ICI Chief Economist Criticizes SEC's Method of Measuring Mutual Fund Liquidity
Investment Company Institute ("ICI") Chief Economist Brian Reid, author of one component of the ICI's multipart response to the SEC’s liquidity risk management proposal and the SEC’s Division of Economic and Risk Analysis’ ("DERA") study, Liquidity and Flows of U.S. Mutual Funds, explained one unintended consequence of the SEC’s six-bucket liquidity classification scheme: incorrect fund liquidity assessments.

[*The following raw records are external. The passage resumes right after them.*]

(** A part of the object has come. *)
Lemma pending_take m off :
  0 ≤ off → let d := take m (drop (Z.to_nat off) O) in pending d (off + zlen d) = pending [] off.
Proof.
  intros Hoff d. unfold pending, zlen. cbn [app].
  rewrite Z2Nat.inj_add, Nat2Z.id, <- drop_drop by lia. subst d.
  set (s := drop (Z.to_nat off) O). rewrite length_take. destruct (decide (m <= length s)%nat).
  - rewrite Nat.min_l by done. apply take_drop.
  - rewrite Nat.min_r, take_ge, drop_all by lia. apply app_nil_r.
Qed.

(** Filling the buffer. *)
Definition filled (dlbuf : bytes) (off : Z) (w : world) (r : Z * bytes * Z) (w' : world) : Prop :=
  let '(len, d, o) := r in
  wrote dfd [] w w' ∧ len = zlen d ∧ pending d o = pending dlbuf off ∧
  0 ≤ o ≤ zlen O ∧ (d = [] → pending dlbuf off = []).

(** One request for a part of the object. *)
Lemma wp_download bs off (Q : Z * bytes → world → Prop) w :
  0 < bs < 2 ^ 32 → 0 ≤ off < zlen O →
  (∀ w' m, wrote dfd [] w w' → (0 < m)%nat →
     let d := take m (drop (Z.to_nat off) O) in Q (zlen d, d) w') →
  wp (cos_download_file path bs off (zlen O)) Q (λ _ _, False) w.
Proof.
  intros Hbs Hoff HQ. unfold cos_download_file, file_path, get_cos_path_from_disk_path.
  rewrite Habs, Hbucket. cbv zeta. set (bl := if u64 _ <? bs then _ else _).
  assert (0 < bl) as Hbl.
  { subst bl. assert (u64 (zlen O - off) = zlen O - off) as -> by (unfold u64; rewrite Z.mod_small; lia).
    destruct (_ <? bs) eqn:?; b2p; [|lia]. rewrite u32_small; unfold UINT_MOD; lia. }
  clearbody bl. change (wp (download_loop 2 (FileDownload bucket (cstr path) bl off) bl 0) Q (λ _ _, False) w).
  cbn [download_loop]. wp_step. apply wp_ask. intros a ->.
  destruct (HO (hist w) bl off) as [H1 H2]; [lia..|].
  set (a := env _ _) in *. clearbody a. rewrite (proj2 (Z.leb_le 0 (a_int a))) by lia. rewrite H2.
  apply HQ; [|lia]. split; intros; cbn; rewrite ?app_nil_r; try case_match; by rewrite ?app_nil_r.
Qed.

Lemma wp_fill bs dlbuf off w :
  on_data w → 0 < bs < 2 ^ 32 → 0 ≤ off ≤ zlen O →
  wp (if isempty dlbuf then
        if zlen O <=? off then mret (0, [], off)
        else
          path ← gets ftp_arg_str;
          '(dlbuf_len, data) ← cos_download_file path bs off (zlen O);
          mret (dlbuf_len, data, off + dlbuf_len)
      else mret (zlen dlbuf, dlbuf, off)) (filled dlbuf off w) (λ _ _, False) w.
Proof.
  intros (_ & _ & Hpath) Hbs Hoff. unfold zlen in Hoff.
  assert (wrote dfd [] w w) as Hrefl by (apply kept_wrote; reflexivity).
  unfold isempty. case_bool_decide as Hd.
  2:{ wp_step. repeat (split; [done|]). by intros ->. }
  subst dlbuf. destruct (zlen O <=? off) eqn:Ho; ztest.
  - wp_step. unfold zlen in *. repeat (split; [done || lia|]).
    intros _. unfold pending. cbn. apply drop_ge. lia.
  - do 2 wp_step. rewrite Hpath. wp_step. apply wp_download; [done|unfold zlen in *; b2p; lia|].
    intros w' m Hw' Hm. cbv zeta. wp_step.
    assert (0 < length (drop (Z.to_nat off) O))%nat as Hl by (rewrite length_drop; unfold zlen in *; lia).
    unfold filled. split; [done|]. split; [done|]. rewrite pending_take by lia. unfold zlen in *.
    rewrite length_take. split_and!; [done|lia|..].
    + rewrite length_drop. lia.
    + intros Hnil. apply (f_equal length) in Hnil. rewrite length_take in Hnil. cbn in Hnil. lia.
Qed.

Lemma send_loop_total fuel (asc : bool) cs bs dlbuf off prev tr (Q : vsf_transfer_ret → world → Prop) w :
  on_data w → 0 < cs ≤ VSFTP_DATA_BUFSIZE → 0 < bs < 2 ^ 32 → 0 ≤ off ≤ zlen O →
  (length (pending dlbuf off) < fuel)%nat →
  (let out := if asc then (enc prev (pending dlbuf off)).1 else pending dlbuf off in
   ∀ w', wrote dfd out w w' → Q (TransferRet 0 (tr + zlen out)) w') →
  wp (send_loop fuel asc cs bs (zlen O) dlbuf off prev tr) Q (λ _ _, False) w.
Proof.
  revert dlbuf off prev tr Q w. induction fuel as [|fuel IH]; intros dlbuf off prev tr Q w Hw Hcs Hbs Hoff Hf HQ; [lia|].
  cbn [send_loop]. apply wp_bind. eapply wp_mono; [by apply wp_fill| |done].
  intros [[len d] o] w1 (Hw1 & -> & Hp & Ho & Hnil). pose proof (on_data_wrote _ _ _ _ Hw Hw1) as Hd1.
  rewrite <- Hp in *. rewrite (proj2 (Z.ltb_ge (zlen d) 0)) by (unfold zlen; lia).
  destruct (zlen d =? 0) eqn:Hd0; b2p.
  { assert (d = []) as -> by (destruct d; [done|unfold zlen in Hd0; cbn in Hd0; lia]).
    specialize (Hnil eq_refl). rewrite Hnil in HQ. wp_step. destruct asc; cbn in HQ;
      (rewrite Z.add_0_r in HQ; by apply HQ). }
  assert (d ≠ []) as Hd by (by intros ->).
  set (chunk := take (Z.to_nat cs) d). set (rest := drop (Z.to_nat cs) d).
  assert (d = chunk ++ rest) as Hcr by (symmetry; apply take_drop).
  assert (chunk ≠ []) as Hc0.
  { subst chunk. destruct d; [done|]. destruct (Z.to_nat cs) eqn:?; [lia|done]. }
  assert (zlen chunk ≤ VSFTP_DATA_BUFSIZE) as Hcl by (unfold zlen, chunk; rewrite length_take; lia).
  apply wp_send_chunk; [done|]. clearbody chunk rest.
  set (out := if asc then (enc prev chunk).1 else chunk).
  assert (zlen out ≤ INT_MAX) as Hol.
  { subst out. unfold zlen, VSFTP_DATA_BUFSIZE, INT_MAX in *. pose proof (enc_length prev chunk).
    destruct asc; lia. }
  apply wp_bind. apply wp_write_data; [done..|]. intros w2 Hw2.
  unfold vsf_sysutil_retval_is_error. rewrite (proj2 (Z.ltb_ge _ 0)) by (unfold zlen; lia).
  rewrite Z.eqb_refl. cbn [orb negb]. apply IH; [by eapply on_data_wrote|done..| |].
  { unfold pending in *. rewrite Hcr, <- app_assoc, length_app in Hf. destruct chunk; [done|]. cbn in Hf. lia. }
  assert ((if asc then (enc prev (pending d o)).1 else pending d o) = out ++
    (if asc then (enc (if asc then (enc prev chunk).2 else prev) (pending rest o)).1
     else pending rest o)) as Hx.
  { unfold pending, out. rewrite Hcr, <- app_assoc. destruct asc; [|done]. by rewrite enc_app. }
  rewrite Hx in HQ. cbv zeta. revert HQ.
  generalize (if asc then (enc (if asc then (enc prev chunk).2 else prev) (pending rest o)).1
     else pending rest o). intros nx HQ w3 Hw3. cbv zeta in HQ.
  replace (tr + zlen out + zlen nx) with (tr + zlen (out ++ nx))
    by (unfold zlen; rewrite length_app; lia).
  apply HQ. change out with ([] ++ out). rewrite <- app_assoc. eapply wrote_trans; [exact Hw1|].
  by eapply wrote_trans.
Qed.

End Download.

Section DownloadResult.
Context `{E : Env} `{T : Tun} {HS : NoSignals E}.

(** C7: A download delivers the object of an absolute path in the
    configured bucket. Whatever the sizes of the blocks that COS returns, one byte
    at least each, and whatever the sizes of those that the kernel takes, one byte
    at least each, a download of the object [O] from [offset]
    ends after finitely many rounds with success and sends on the data
    connection exactly the rest of the object, in ASCII mode with its line
    ends converted, and counts the bytes it sent. Assumed: a plain data connection
    ([data_use_ssl] is off), and no signals ([NoSignals]). A block of no bytes, a
    failure or a signal is the subject of [download_honest]. *)
Theorem download_delivers (fuel : nat) (is_ascii : bool) (offset : Z) (bucket path O : bytes) (w : world) :
  Progress E (data_fd (sess w)) → Serves E bucket path O →
  setting "cos_bucket" = Ok bucket → is_relative path = false → zlen O < 2 ^ 63 →
  data_use_ssl (sess w) = false → ftp_arg_str (sess w) = path →
  (∀ n, s_download_bufsize w = Some n → 0 < n < 2 ^ 32) →
  0 ≤ offset ≤ zlen O → (length O < fuel)%nat →
  let out := sent_form is_ascii (drop (Z.to_nat offset) O) in
  ∃ w', do_file_send_rwloop fuel is_ascii offset (zlen O) w = (Ok (TransferRet 0 (zlen out)), w') ∧
        sent (data_fd (sess w)) (hist w') = sent (data_fd (sess w)) (hist w) ++ out.
Proof.
  intros HP HO Hbucket Habs Hsize Hssl Hpath Hbuf Hoff Hfuel out.
  assert (wp (do_file_send_rwloop fuel is_ascii offset (zlen O)) (λ r w', r = TransferRet 0 (zlen out) ∧
    sent (data_fd (sess w)) (hist w') = sent (data_fd (sess w)) (hist w) ++ out) (λ _ _, False) w) as H.
  { unfold do_file_send_rwloop. pose proof chunk_size_range. wp_step.
    eapply wp_mono; [by apply wp_download_bufsize|intros n w1 (Hn & Hh & Hse)|done].
    apply (send_loop_total (data_fd (sess w)) bucket path O); [done..| |lia|done|done| |].
    - unfold on_data. by rewrite Hse.
    - unfold pending. cbn [app]. rewrite length_drop. lia.
    - unfold pending. cbn [app].
      change (if is_ascii then (enc false (drop (Z.to_nat offset) O)).1
              else drop (Z.to_nat offset) O) with out.
      intros w' Hw'. split; [done|]. by rewrite (wrote_sent _ _ _ _ Hw'), Z.eqb_refl, Hh. }
  unfold wp in H. destruct (do_file_send_rwloop _ _ _ _ w) as [[r|] w']; [|done].
  destruct H as [-> H]. eauto.
Qed.

End DownloadResult.

(** ** Uploads *)

(** The size limit never applies: the code compares the limit with the value
    of a conjunction. *)
Lemma size_never_exceeded m total : 0 ≤ m → size_exceeded m total = false.
Proof.
  intros Hm. unfold size_exceeded, of_bool. apply Z.ltb_ge. case_match; b2p; lia.
Qed.

Lemma dec_length p s : (length (dec p s).1 <= 2 * length s)%nat.
Proof.
  revert p; induction s as [|c s IH]; intros p; cbn [dec length]; [done|].
  specialize (IH (bool_decide (c = CR))). destruct (dec _ s) as [o f]. cbn in *.
  rewrite !length_app. repeat case_match; cbn; lia.
Qed.

(** The peer sends the stream [S] and closes: a read gives something of what
    is left of it, and nothing only at its end. *)
Class Streams (E : Env) (dfd : Z) (S : bytes) : Prop := streams h n :
  0 < n →
  let rest := drop (length (received dfd h)) S in
  let a := env h (Read dfd n) in
  0 ≤ a_int a ≤ Z.min n (zlen rest) ∧ (rest ≠ [] → 1 ≤ a_int a) ∧
  take (Z.to_nat (a_int a)) (text_of a) = take (Z.to_nat (a_int a)) rest.

Section Upload.
Context `{E : Env} `{T : Tun} {HS : NoSignals E}.
Context (dfd fd : Z) {HP : Progress E fd} (S : bytes) {HST : Streams E dfd S}.
Context (Hmax : 0 ≤ tu tun "max_upload_file_size").

Definition on_upload (w : world) : Prop := data_fd (sess w) = dfd ∧ data_use_ssl (sess w) = false.

Definition left (w : world) : bytes := drop (length (received dfd (hist w))) S.

Lemma wp_read_data n (Q : Z * bytes → world → Prop) w :
  on_upload w → 0 < n →
  (∀ d w', on_upload w' → left w = d ++ left w' → (d = [] → left w = []) → zlen d ≤ n →
     sent fd (hist w') = sent fd (hist w) → Q (zlen d, d) w') →
  wp (ftp_read_data n) Q (λ _ _, False) w.
Proof.
  intros (Hfd & Hssl) Hn HQ. unfold ftp_read_data, vsf_sysutil_read. do 6 wp_step. rewrite Hssl, Hfd.
  cbn [andb]. do 2 wp_step. wp_step. apply wp_pend. intros w' Hk. wp_step.
  destruct (HST (hist w) n Hn) as (H1 & H2 & H3). subst a. set (a := env _ _) in *. clearbody a.
  fold (left w) in *. replace (Z.min (a_int a) n) with (a_int a) by lia. rewrite H3.
  set (m := Z.to_nat (a_int a)) in *. unfold zlen in *.
  assert (length (take m (left w)) = m) as Hm by (rewrite length_take_le; lia).
  replace (a_int a) with (Z.of_nat (length (take m (left w)))) at 1 by lia.
  assert (received dfd (hist w') = received dfd (hist w) ++ take m (left w)) as Hr.
  { rewrite (kept_received _ _ Hk). cbn. rewrite Z.eqb_refl. f_equal.
    replace (Z.min (a_int a) n) with (a_int a) by lia. exact H3. }
  apply HQ.
  - pose proof (kept_steady _ _ Hk) as Hst. injection Hst as E1 E2 _ _ _ _ _. by split; congruence.
  - unfold left at 3. rewrite Hr, length_app, Hm, <- drop_drop. fold (left w). by rewrite take_drop.
  - intros Hd. rewrite Hd in Hm. cbn in Hm. destruct (left w); [done|]. assert (1 ≤ a_int a) by (by apply H2). lia.
  - lia.
  - by rewrite (kept_sent _ _ Hk).
Qed.

(** The conversion of one block, and the bytes that are written for it. *)
Lemma wp_recv_chunk (asc : bool) d prev_cr (k : bytes * bool → M vsf_transfer_ret) Q Ex w :
  (d = [] → asc = true ∧ prev_cr = true) →
  wp (k (if asc then (if isempty d then flush prev_cr else (dec prev_cr d).1) else d,
         if asc then (if isempty d then false else (dec prev_cr d).2) else prev_cr)) Q Ex w →
  wp ((if asc then
         r ← lift (vsf_ascii_ascii_to_bin (NUL :: d) (length d) prev_cr);
         mret (a2b_text r, a2b_last_was_cr r.1)
       else mret (d, prev_cr)) ≫= k) Q Ex w.
Proof.
  intros Hd Hk. apply wp_bind. destruct asc; [|by wp_step]. unfold isempty in Hk.
  case_bool_decide as Hn.
  - subst d. destruct (Hd eq_refl) as [_ ->]. destruct (ascii_to_bin_flush NUL []) as (r & Hr & H1 & H2).
    cbn [length]. rewrite Hr. do 2 wp_step; [|done]. simplify_eq. wp_step. by rewrite H1, H2.
  - destruct (ascii_to_bin_ok NUL d [] prev_cr Hn) as (r & Hr & H1 & H2). rewrite app_nil_r in Hr.
    rewrite Hr. do 2 wp_step; [|done]. simplify_eq. wp_step. by rewrite H1, H2.
Qed.

Lemma wp_max_upload (Q : Z → world → Prop) Ex w :
  (∀ m w', 0 ≤ m → sess w' = sess w → hist w' = hist w → Q m w') →
  wp max_upload Q Ex w.
Proof.
  intros HQ. unfold max_upload. wp_auto; b2p; apply HQ; try done; lia.
Qed.

(** What is still to be stored, [prev_cr] saying that a CR is held back. *)
Definition to_store (asc prev_cr : bool) (s : bytes) : bytes :=
  if asc then (dec prev_cr s).1 ++ flush (dec prev_cr s).2 else s.

Lemma to_store_step asc prev_cr d s :
  (asc = false → prev_cr = false) → (d = [] → prev_cr = true ∧ s = []) →
  to_store asc prev_cr (d ++ s) =
  (if asc then (if isempty d then flush prev_cr else (dec prev_cr d).1) else d) ++
  to_store asc (if asc then (if isempty d then false else (dec prev_cr d).2) else prev_cr) s.
Proof.
  intros Ha Hd. unfold to_store, isempty. destruct asc; [|done]. case_bool_decide as Hn.
  - destruct (Hd Hn) as [-> ->]. subst d. done.
  - rewrite dec_app. cbn [fst snd]. by rewrite <- app_assoc.
Qed.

In a blog post, Mr. Reid argued that the SEC’s liquidity proposal will push fund managers to rely on third-party vendors using models based on backward-looking, quantifiable inputs to classify the liquidity of their managed securities. While Mr. Reid noted that the ICI supports the goals of the SEC’s proposal to improve funds’ abilities to meet redemption requests, the ICI’s view is that liquidity classification is significantly more complex than the SEC’s six bucket approach. Mr. Reid asserted that classifying a fund’s securities into such buckets will be onerous for fund managers and could even provide investors with an inaccurate view of certain funds’ liquidity based on ineffectual assumptions and inputs. For example, he explained, a standard S&P 500 index fund could be viewed as illiquid under the six-bucket classification because indicators of liquidity, such as average daily trading volumes, could lead to different liquidity profiles for large and small funds with similar liquidity management approaches. Mr. Reid stressed that if such incorrect liquidity classifications are relied upon by investors, such classification could actually compound liquidity risk in the market.